Robert Hans van Gulik (August 9, 1910 - September 24, 1967) was a highly educated orientalist, diplomat, musician (of the guqin) and writer, best known for the Judge Dee mysteries, the protagonist of which he borrowed from the 18th century Chinese detective novel Dee Goong An.
Van Gulik was the son of a medical officer in the Dutch army of what was then called the Dutch East Indies (modern-day Indonesia). He was born in the Netherlands but from the age of three till twelve he lived in Jakarta where he was tutored in Mandarin and other languages. He went to the University of Leyden in 1934 and obtained his Ph.D in 1935. His talents as a linguist suited him for a job in the Dutch Foreign Service which he joined in 1935 and he was then stationed in various countries, mostly in East Asia (Japan and China).

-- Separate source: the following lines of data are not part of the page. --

(** * The Floor is Lava: simulation core

    A shallow embedding of the game's simulation code (player, particle
    manager, lava manager, game loop and pose/keyboard input mapping) and the
    properties of its specification.

    Numbers.  JavaScript numbers are modelled as rationals ([Q]); an
    equality between computed numbers is therefore stated with [==].  Where
    the code adds up a timer tick by tick and tests it against a threshold
    (the jump timer and the lane-change cooldown of the player), the sum of
    each tick is rounded to the nearest double, as the code's arithmetic
    does ([fl64]); what the particle buffers store is rounded to the nearest
    single ([fl32]).  Elsewhere the arithmetic is exact.  The one place
    where the code can produce [undefined]/[NaN] from well-typed data is an
    out-of-range index into [LANES]; such a value is modelled as [None] in
    the type [num], and every comparison on it is false, as in JavaScript.

    Rendering.  Scene-graph membership, visibility of the player mesh,
    rotations, textures and animation mixers are written by the code but
    never read back by the simulation; they are left out.  A particle system
    is represented by its object identity, its buffers apart. *)

From Stdlib Require Import QArith Qabs Qminmax Qround Qpower.
From Stdlib Require Import ZArith List Bool Lia Lqa.
From Stdlib Require Import Permutation.
Import ListNotations.

Open Scope Q_scope.

(** ** Numbers *)

Definition Qleb (a b : Q) : bool := Qle_bool a b.
Definition Qltb (a b : Q) : bool := negb (Qle_bool b a).

(** A JavaScript number that may be [undefined]/[NaN]. *)
Definition num : Type := option Q.

Definition num_sub (a b : num) : num :=
  match a, b with
  | Some u, Some v => Some (u - v)
  | _, _ => None
  end.

(** [Math.abs(a) < c]; false on [NaN]. *)
Definition num_abs_ltb (a : num) (c : Q) : bool :=
  match a with
  | Some u => Qltb (Qabs u) c
  | None => false
  end.

(** ** Rounding

    IEEE 754 round-to-nearest, ties to even, on the rationals: [round prec
    emin] keeps [prec] significant bits, the last of them not below
    [2 ^ emin].  Overflow to infinity is not modelled: the numbers rounded
    here are timers, ages and positions far below the largest double. *)

(** The nearest integer, ties to even. *)
Definition rne (q : Q) : Z :=
  let f := Qfloor q in
  match Qcompare (q - inject_Z f) (1 # 2) with
  | Lt => f
  | Gt => (f + 1)%Z
  | Eq => if Z.even f then f else (f + 1)%Z
  end.

(** [floor (log2 q)] for a positive [q]. *)
Definition ilog2 (q : Q) : Z :=
  let k := (Z.log2 (Qnum q) - Z.log2 (Zpos (Qden q)))%Z in
  if Qleb (2 ^ k) q then k else (k - 1)%Z.

(** A positive number, rounded. *)
Definition round_pos (prec emin : Z) (q : Q) : Q :=
  let e := Z.max emin (ilog2 q - (prec - 1)) in
  inject_Z (rne (q / 2 ^ e)) * 2 ^ e.

Definition round (prec emin : Z) (q : Q) : Q :=
  if Qltb 0 q then round_pos prec emin q
  else if Qltb q 0 then - round_pos prec emin (- q)
  else 0.

(** The nearest double: 53 bits, subnormals down to [2 ^ -1074]. *)
Definition fl64 (q : Q) : Q := Qred (round 53 (-1074) q).

(** The nearest single, as stored into a [Float32Array]: 24 bits,
    subnormals down to [2 ^ -149]. *)
Definition fl32 (q : Q) : Q := Qred (round 24 (-149) q).

(** ** JavaScript arrays as lists: [push] appends, [pop] takes the last
    element. *)

Definition push {A : Type} (l : list A) (a : A) : list A := l ++ [a].

Definition pop {A : Type} (l : list A) : option (A * list A) :=
  match rev l with
  | [] => None
  | a :: r => Some (a, rev r)
  end.

(** ** constants.js *)

Definition LANE_WIDTH : Q := 2.5.
Definition LANES : list Q := [- LANE_WIDTH; 0; LANE_WIDTH].
Definition PLATFORM_DEPTH : Q := 2.0.
Definition PLAYER_START_Z : Q := 2.
Definition PLAYER_LANE_CHANGE_COOLDOWN : Q := 1.0.
Definition INITIAL_GAME_SPEED : Q := 7.0.
Definition MAX_GAME_SPEED : Q := 50.0.
Definition GAME_SPEED_INCREASE_RATE : Q := 0.35.
Definition GAME_AREA_LENGTH : Q := 75.

(** [LANES[i]]: [undefined] outside the array. *)
Definition LANES_at (i : Z) : num :=
  if (i <? 0)%Z then None else nth_error LANES (Z.to_nat i).

(** ** player.js *)

Module Player.

Definition PLAYER_HEIGHT : Q := 3.5.

(** [mesh.position]. *)
Record Vec3 : Type := {
  x : num;
  y : Q;
  z : Q
}.

Record Player : Type := {
  position : Vec3;
  targetLane : Z;
  currentLane : Z;
  isOnCooldown : bool;
  cooldownTimer : Q;
  isJumping : bool;
  jumpStartY : Q;
  jumpApexY : Q;
  jumpDuration : Q;
  jumpTimer : Q;
  bounceTimer : Q;
  bounceSpeed : Q;
  bounceHeight : Q
}.

(** Field assignments. *)

Definition set_position (v : Vec3) (p : Player) : Player :=
  {| position := v; targetLane := targetLane p; currentLane := currentLane p;
     isOnCooldown := isOnCooldown p; cooldownTimer := cooldownTimer p;
     isJumping := isJumping p; jumpStartY := jumpStartY p;
     jumpApexY := jumpApexY p; jumpDuration := jumpDuration p;
     jumpTimer := jumpTimer p; bounceTimer := bounceTimer p;
     bounceSpeed := bounceSpeed p; bounceHeight := bounceHeight p |}.

Definition set_x (v : num) (p : Player) : Player :=
  set_position {| x := v; y := y (position p); z := z (position p) |} p.

Definition set_y (v : Q) (p : Player) : Player :=
  set_position {| x := x (position p); y := v; z := z (position p) |} p.

Definition set_z (v : Q) (p : Player) : Player :=
  set_position {| x := x (position p); y := y (position p); z := v |} p.

Definition set_targetLane (v : Z) (p : Player) : Player :=
  {| position := position p; targetLane := v; currentLane := currentLane p;
     isOnCooldown := isOnCooldown p; cooldownTimer := cooldownTimer p;
     isJumping := isJumping p; jumpStartY := jumpStartY p;
     jumpApexY := jumpApexY p; jumpDuration := jumpDuration p;
     jumpTimer := jumpTimer p; bounceTimer := bounceTimer p;
     bounceSpeed := bounceSpeed p; bounceHeight := bounceHeight p |}.

Definition set_currentLane (v : Z) (p : Player) : Player :=
  {| position := position p; targetLane := targetLane p; currentLane := v;
     isOnCooldown := isOnCooldown p; cooldownTimer := cooldownTimer p;
     isJumping := isJumping p; jumpStartY := jumpStartY p;
     jumpApexY := jumpApexY p; jumpDuration := jumpDuration p;
     jumpTimer := jumpTimer p; bounceTimer := bounceTimer p;
     bounceSpeed := bounceSpeed p; bounceHeight := bounceHeight p |}.

Definition set_cooldown (b : bool) (v : Q) (p : Player) : Player :=
  {| position := position p; targetLane := targetLane p;
     currentLane := currentLane p;
     isOnCooldown := b; cooldownTimer := v;
     isJumping := isJumping p; jumpStartY := jumpStartY p;
     jumpApexY := jumpApexY p; jumpDuration := jumpDuration p;
     jumpTimer := jumpTimer p; bounceTimer := bounceTimer p;
     bounceSpeed := bounceSpeed p; bounceHeight := bounceHeight p |}.

Definition set_jump (b : bool) (v : Q) (p : Player) : Player :=
  {| position := position p; targetLane := targetLane p;
     currentLane := currentLane p;
     isOnCooldown := isOnCooldown p; cooldownTimer := cooldownTimer p;
     isJumping := b; jumpStartY := jumpStartY p;
     jumpApexY := jumpApexY p; jumpDuration := jumpDuration p;
     jumpTimer := v; bounceTimer := bounceTimer p;
     bounceSpeed := bounceSpeed p; bounceHeight := bounceHeight p |}.

Definition set_bounceTimer (v : Q) (p : Player) : Player :=
  {| position := position p; targetLane := targetLane p;
     currentLane := currentLane p;
     isOnCooldown := isOnCooldown p; cooldownTimer := cooldownTimer p;
     isJumping := isJumping p; jumpStartY := jumpStartY p;
     jumpApexY := jumpApexY p; jumpDuration := jumpDuration p;
     jumpTimer := jumpTimer p; bounceTimer := v;
     bounceSpeed := bounceSpeed p; bounceHeight := bounceHeight p |}.

(** [reset()]: back to the middle lane, on the ground, no cooldown. *)
Definition reset (p : Player) : Player :=
  {| position := {| x := LANES_at 1; y := jumpStartY p; z := PLAYER_START_Z |};
     targetLane := 1; currentLane := 1;
     isOnCooldown := false; cooldownTimer := 0;
     isJumping := false; jumpStartY := jumpStartY p;
     jumpApexY := jumpApexY p; jumpDuration := jumpDuration p;
     jumpTimer := 0; bounceTimer := 0;
     bounceSpeed := bounceSpeed p; bounceHeight := bounceHeight p |}.

(** [new Player()]: the field initialisers followed by [this.reset()].
    The jump duration, against which the jump timer is tested, is the double
    that the literal 1.2 denotes. *)
Definition new : Player :=
  reset
    {| position := {| x := Some 0; y := 0; z := 0 |};
       targetLane := 1; currentLane := 1;
       isOnCooldown := false; cooldownTimer := 0;
       isJumping := false; jumpStartY := PLAYER_HEIGHT / 2;
       jumpApexY := PLAYER_HEIGHT / 2 + 2.8; jumpDuration := fl64 1.2;
       jumpTimer := 0; bounceTimer := 0;
       bounceSpeed := 8; bounceHeight := 0.1 |}.

(** [setTargetLane(laneIndex)]. *)
Definition setTargetLane (laneIndex : Z) (p : Player) : Player :=
  let newLane := Z.max 0 (Z.min 2 laneIndex) in
  if negb (isOnCooldown p) && negb (newLane =? targetLane p)%Z then
    set_cooldown true PLAYER_LANE_CHANGE_COOLDOWN (set_targetLane newLane p)
  else p.

(** [jump()]. *)
Definition jump (p : Player) : Player :=
  if negb (isJumping p) then set_jump true 0 p else p.

(** The lane-movement block of [update]; the same text in both player
    implementations. *)
Definition lane_step (deltaTime : Q) (p : Player) : Player :=
  let targetX := LANES_at (targetLane p) in
  let moveSpeed := 25.0 in
  match num_sub targetX (x (position p)) with
  | Some difference =>
      if Qltb 0.01 (Qabs difference) then
        let moveDistance := difference * moveSpeed * deltaTime in
        if Qltb (Qabs difference) (Qabs moveDistance) then set_x targetX p
        else
          set_x (option_map (fun px => px + moveDistance) (x (position p))) p
      else set_currentLane (targetLane p) (set_x targetX p)
  | None =>
      (* the comparison on NaN is false: the snap branch *)
      set_currentLane (targetLane p) (set_x targetX p)
  end.

(** The cooldown block of [update]; [cooldownTimer -= deltaTime] is a
    subtraction of doubles. *)
Definition cooldown_step (deltaTime : Q) (p : Player) : Player :=
  if isOnCooldown p then
    let t := fl64 (cooldownTimer p - deltaTime) in
    if Qleb t 0 then set_cooldown false 0 p else set_cooldown true t p
  else p.

(** The jump block of [update]; [jumpTimer += deltaTime] is an addition of
    doubles. *)
Definition jump_step (deltaTime : Q) (p : Player) : Player :=
  if isJumping p then
    let t := fl64 (jumpTimer p + deltaTime) in
    let jumpProgress := Qmin 1 (t / jumpDuration p) in
    let apexDelta := jumpApexY p - jumpStartY p in
    let p1 :=
      set_y (jumpStartY p
             + 4 * apexDelta * (jumpProgress - jumpProgress * jumpProgress))
            (set_jump true t p) in
    if Qleb (jumpDuration p) t then
      set_bounceTimer 0 (set_y (jumpStartY p) (set_jump false t p1))
    else p1
  else p.

Section Update.

(** [Math.sin], a library function on numbers. *)
Variable Msin : Q -> Q.

(** The bounce block of [update]. *)
Definition bounce_step (deltaTime : Q) (p : Player) : Player :=
  if negb (isJumping p) then
    let t := bounceTimer p + deltaTime * bounceSpeed p in
    let bounceOffset := Msin t * bounceHeight p in
    set_y (jumpStartY p + Qabs bounceOffset) (set_bounceTimer t p)
  else p.

(** [update(deltaTime)] of player.js. *)
Definition update (deltaTime : Q) (p : Player) : Player :=
  set_z PLAYER_START_Z
    (lane_step deltaTime
       (jump_step deltaTime
          (cooldown_step deltaTime (bounce_step deltaTime p)))).

(** A run of [update] calls, first element first. *)
Definition updates (dts : list Q) (p : Player) : Player :=
  fold_left (fun q dt => update dt q) dts p.

(** The calls the game and the input handlers make on a player. *)
Inductive Call : Type :=
| CallSetTargetLane (laneIndex : Z)
| CallJump
| CallUpdate (deltaTime : Q).

Definition call (p : Player) (c : Call) : Player :=
  match c with
  | CallSetTargetLane laneIndex => setTargetLane laneIndex p
  | CallJump => jump p
  | CallUpdate deltaTime => update deltaTime p
  end.

Definition calls (cs : list Call) (p : Player) : Player :=
  fold_left call cs p.

End Update.

(** The jump block of [update] in the animated-model player: as
    [jump_step], without the bounce timer, which that class lacks. *)
Definition jump_step_model (deltaTime : Q) (p : Player) : Player :=
  if isJumping p then
    let t := fl64 (jumpTimer p + deltaTime) in
    let jumpProgress := Qmin 1 (t / jumpDuration p) in
    let apexDelta := jumpApexY p - jumpStartY p in
    let p1 :=
      set_y (jumpStartY p
             + 4 * apexDelta * (jumpProgress - jumpProgress * jumpProgress))
            (set_jump true t p) in
    if Qleb (jumpDuration p) t then
      set_y (jumpStartY p) (set_jump false t p1)
    else p1
  else p.

(** [update(deltaTime)] of the animated-model player: no bounce, and the
    height is pinned to the base when not jumping.  The bounce fields of
    the record are not used by this class. *)
Definition update_model (deltaTime : Q) (p : Player) : Player :=
  let p1 :=
    set_z PLAYER_START_Z
      (lane_step deltaTime
         (jump_step_model deltaTime (cooldown_step deltaTime p))) in
  if negb (isJumping p1) then set_y (jumpStartY p1) p1 else p1.



End Player.

(** ** ParticleManager.js

    A particle system is a [THREE.Points] object; the managers compare and
    move these objects by identity only ([indexOf], [push], [pop]).  The
    identity is the number of systems constructed before it. *)

Module ParticleManager.

Definition System : Type := nat.

Record ParticleManager : Type := {
  particleSystems : list System;   (* active systems *)
  pool : list System;              (* inactive systems for reuse *)
  created : nat                    (* systems constructed so far *)
}.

He was in Tokyo when Japan declared war on the Netherlands in 1941 but he, and the rest of the Allied diplomatic staff, were evacuated in 1942. He spent most of the rest of World War II as the secretary for the Dutch mission to Chiang Kai-shek's Nationalist government in Chunking.

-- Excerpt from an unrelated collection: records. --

(** * Gaza Care Hub: the patient store, its audit trail and the export path

  A shallow embedding of [src/services/storage.ts] and
  [src/services/export.ts] (with the data model of [src/types/index.ts]),
  and the properties of the storage and export core proved over it.

  Conventions of the embedding:
  - a JavaScript string is a sequence of UTF-16 code units; the strings of
    the embedding are those whose code units are below 256 (Basic Latin
    and Latin-1 Supplement), a [string] whose characters are the code
    units, by number.  On these [toLowerCase], [trim] and [parseInt] are
    the built-ins exactly: the capital letters are A-Z and U+00C0-U+00DE
    without U+00D7, the white space is U+0009-U+000D, U+0020 and U+00A0,
    and the length of a string counts its characters;
  - a JavaScript number holding an integer (a millisecond timestamp, an
    age) is a [Z];
  - the Dexie table [patients] is a finite map from the primary key [id]
    to the stored object;
  - [Date.now()] and [crypto.randomUUID()] read two oracles carried by the
    state, so that every run is a function of the readings it is given;
  - a thrown [Error] is the [Throw] result carrying its message; the
    storage engine itself is assumed available (it raises nothing but the
    constraint error of a duplicate key). *)

From Stdlib Require Import ZArith List String Ascii Bool Lia Permutation.
From Stdlib Require Import Sorting.Sorted.
From Stdlib Require OrderedTypeEx.
From stdpp Require Import base option list gmap strings sorting.

Local Open Scope string_scope.
Local Open Scope Z_scope.

(** ** The JavaScript built-ins the services call *)

Module JS.

(** The characters the sources name, by code. *)
Definition dquote : ascii := ascii_of_nat 34.
Definition LF : ascii := ascii_of_nat 10.
Definition CR : ascii := ascii_of_nat 13.

Definition str (c : ascii) : string := String c EmptyString.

After the war ended, he returned to the Netherlands then went to the United States as the Councillor of the Dutch embassy in Washington D.C.. He returned to Japan in 1949 and stayed there for the next four years. While in Tokyo he published his first two books, Celebrated Cases of Judge Dee and a privately published book of erotic colored prints from the Ming dynasty. Later postings took him all over the world from New Delhi, Kuala Lumpur, Beirut (during the 1958 Civil War) to The Hague. From 1965 until his early death from cancer in 1967 he was the Dutch ambassador to Japan.